WHAT THE TASK REQUIRES —
All records that follow are to be output exactly.

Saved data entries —
============================================================
(** The slave serving a well-formed read of holding registers. *)
Lemma slave_serves_holding_read
    (s : Slave.t) (start count : Z) (rest : QByteArray) :
  Slave.banks_sized s →
  0 <= Slave.m_slaveAddress s < 256 →
  0 <= start →
  1 <= count <= 125 →
  start + count <= Slave.MAX_REGISTERS →
  Slave.processRequest s
    (Crc.frame (to_char (Slave.m_slaveAddress s) :: to_char 0x03 ::
                Rtu.twoWords start count ++ rest)) =
    Some (Slave.emit
            (Slave.write s
               (Crc.frame
                  ([to_char (Slave.m_slaveAddress s); to_char 0x03;
                    to_char (count * 2)] ++
                   appendRegisters
                     (take (Z.to_nat count)
                        (drop (Z.to_nat start) (Slave.m_holdingRegisters s))))))
            (Slave.readRequest 0x03 start count)).
Proof.
  intros [Hh Hi] Haddr Hstart Hcount Hfit.
  unfold Slave.MAX_REGISTERS in *.
  assert (Hguard : (count =? 0) || (count >? 125) || (start + count >? 256)
                   = false).
  { destruct (Z.eqb_spec count 0); [lia|].
    rewrite !Z.gtb_ltb.
    destruct (Z.ltb_spec 125 count); [lia|].
    destruct (Z.ltb_spec 256 (start + count)); [lia|]. reflexivity. }
  destruct (slave_request_fields s (Slave.m_slaveAddress s) 3 start count rest)
    as (Hsz & Hcrc & H0 & H1 & a1 & a0 & b1 & b0 & H2 & H3 & H4 & H5 & Ha & Hb & _);
    try lia.
  rewrite (slave_processRequest_dispatch s _ 3 Hsz Hcrc H0 H1).
  cbn [Z.eqb Pos.eqb]. unfold Slave.handleReadHoldingRegisters.
  rewrite H2, H3, H4, H5. cbn [mbind option_bind]. rewrite Ha, Hb.
  unfold Slave.MAX_REGISTERS. rewrite Hguard.
  rewrite appendRegister_loop by lia. cbn [mbind option_bind].
  rewrite slave_sendResponse_is_frame, Z.add_0_r. reflexivity.
Qed.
============================================================
TASK ANSWER —
(** The slave serving a well-formed read of holding registers. *)
Lemma slave_serves_holding_read
    (s : Slave.t) (start count : Z) (rest : QByteArray) :
  Slave.banks_sized s →
  0 <= Slave.m_slaveAddress s < 256 →
  0 <= start →
  1 <= count <= 125 →
  start + count <= Slave.MAX_REGISTERS →
  Slave.processRequest s
    (Crc.frame (to_char (Slave.m_slaveAddress s) :: to_char 0x03 ::
                Rtu.twoWords start count ++ rest)) =
    Some (Slave.emit
            (Slave.write s
               (Crc.frame
                  ([to_char (Slave.m_slaveAddress s); to_char 0x03;
                    to_char (count * 2)] ++
                   appendRegisters
                     (take (Z.to_nat count)
                        (drop (Z.to_nat start) (Slave.m_holdingRegisters s))))))
            (Slave.readRequest 0x03 start count)).
Proof.
  intros [Hh Hi] Haddr Hstart Hcount Hfit.
  unfold Slave.MAX_REGISTERS in *.
  assert (Hguard : (count =? 0) || (count >? 125) || (start + count >? 256)
                   = false).
  { destruct (Z.eqb_spec count 0); [lia|].
    rewrite !Z.gtb_ltb.
    destruct (Z.ltb_spec 125 count); [lia|].
    destruct (Z.ltb_spec 256 (start + count)); [lia|]. reflexivity. }
  destruct (slave_request_fields s (Slave.m_slaveAddress s) 3 start count rest)
    as (Hsz & Hcrc & H0 & H1 & a1 & a0 & b1 & b0 & H2 & H3 & H4 & H5 & Ha & Hb & _);
    try lia.
  rewrite (slave_processRequest_dispatch s _ 3 Hsz Hcrc H0 H1).
  cbn [Z.eqb Pos.eqb]. unfold Slave.handleReadHoldingRegisters.
  rewrite H2, H3, H4, H5. cbn [mbind option_bind]. rewrite Ha, Hb.
  unfold Slave.MAX_REGISTERS. rewrite Hguard.
  rewrite appendRegister_loop by lia. cbn [mbind option_bind].
  rewrite slave_sendResponse_is_frame, Z.add_0_r. reflexivity.
Qed.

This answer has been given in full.